In our study visual complications occurred in 7(28%) of the 25 patients with uveitis. Severe visual impairment has been reported in up to 38% of patients.27–28 Increased severity of ocular disease at the initial examination has been reported as a risk factor for poor visual acuity outcomes at the last follow-up visit, but the follow-up time in these series are variable.29,30

One patient developed uveitis 6 years later and another one almost 7.5 years later. Both of them were males, suffering from bilateral uveitis, were ANA positive, and HLA-B27 negative; one suffering oligoarticular and the other from polyarticular JIA.

Conclusion

The range of cumulative incidence of JRA-associated uveitis has been reported to be between 1.4%–38%.2,31–36 Our analysis suggested a cumulative incidence of JRA-associated uveitis at the high end of the above mentioned rates.

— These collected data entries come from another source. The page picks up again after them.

(** In the library's own build a wait sleeps between 2 and 256 microseconds
    at a time, and once the atomic has changed it returns after at most three
    more steps of its own, one of them such a sleep, without any help from the
    notifier (whose notification does nothing). *)
Theorem library_wait_latency x ths w i v pc :
  all_ok initial ths -> rtc (step library_strategy) (start x ths) w ->
  threads w !! i = Some (Waiter v pc) ->
  (forall h, pc = FSleep h -> 2 <= Z.shiftr h 2 <= 256) /\
  (value w <> v -> (forall y, pc <> WReturned y) ->
   (home pc <= 3)%nat /\
   run_schedule library_strategy (replicate (home pc) (i, 0%nat)) w =
     Some (put i (Waiter v (WReturned (value w))) w)).
Proof.
  intros F R Hi. change library_strategy with Fallback in *. split.
  - intros h ->.
    destruct (history_ok_reach _ _ _ R) with (i := i) (th := Waiter v (FSleep h)) as [n ->]; [|done|].
    { intros k th Hk. specialize (F k th Hk). destruct th; simpl in *; by subst. }
    pose proof (history_in_bounds n). rewrite Z.shiftr_div_pow2 by lia. change (2 ^ 2) with 4.
    split; [apply Z.div_le_lower_bound; lia | apply Z.div_le_upper_bound; lia].
  - intros Hv Hnr.
    assert (B : basic Fallback w).
    { clear -F R. assert (B : basic Fallback (start x ths)) by apply (wait_start_inv Fallback x ths F).
      revert B. induction R as [|w w1 w2 H _ IH]; intros B; [done|]. apply IH.
      by apply (basic_step Fallback w w1); [left|]. }
    destruct (B _ _ Hi) as [Hok _].
    assert (Hl : (i < length (threads w))%nat) by (by eapply lookup_lt_Some).
    assert (Ev : (value w =? v) = false) by (by apply Z.eqb_neq).
    assert (Ev' : (v =? value w) = false) by (by rewrite Z.eqb_sym).
    assert (Hp : forall pc', threads (put i (Waiter v pc') w) !! i = Some (Waiter v pc'))
      by (intros; simpl; by rewrite list_lookup_insert_eq).
    split; [destruct pc; simpl; lia|].
    assert (H1 : forall w pc pc', threads w !! i = Some (Waiter v pc) ->
              step_waiter Fallback i v pc w = Some (pc', w) ->
              step_at Fallback i 0 w = Some (put i (Waiter v pc') w))
      by (intros w0 pc0 pc' E0 E1; unfold step_at; rewrite E0; simpl; by rewrite E1).
    assert (H2 : forall h, step_at Fallback i 0 (put i (Waiter v (FLoad h)) w) = Some (put i (Waiter v WLoop) w))
      by (intros h; rewrite (H1 _ _ WLoop (Hp _)) by (simpl; by rewrite Ev); by rewrite put_put).
    assert (H3 : step_at Fallback i 0 (put i (Waiter v WLoop) w) =
                 Some (put i (Waiter v (WReturned (value w))) w))
      by (rewrite (H1 _ WLoop (WReturned (value w)) (Hp _)) by (simpl; by rewrite Ev'); by rewrite put_put).
    destruct pc; simpl in Hok; try done; cbn [home replicate run_schedule];
      try (erewrite H1; [|exact Hi|simpl; rewrite ?Ev, ?Ev'; reflexivity]); simpl;
      rewrite ?H2; simpl; rewrite ?H3; try done; by destruct (Hnr seen).
Qed.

As a conclusion, we observed remarkably high prevalence of uveitis and related ocular complications in 7 (28%) of the patients and furthermore the rate of poor visual outcome was almost 12%. The reported rate of visual loss due to JRA-related uveitis varies in more recent studies from 3%–25%.26 All these documentations may facilitate the optimization of the current guidelines and result in optimization of follow up. Immediate ophthalmological examination after the diagnosis of JIA and excellent co-operation between the physician and the parents of the children concerning the therapy may help to improve long-term outcome.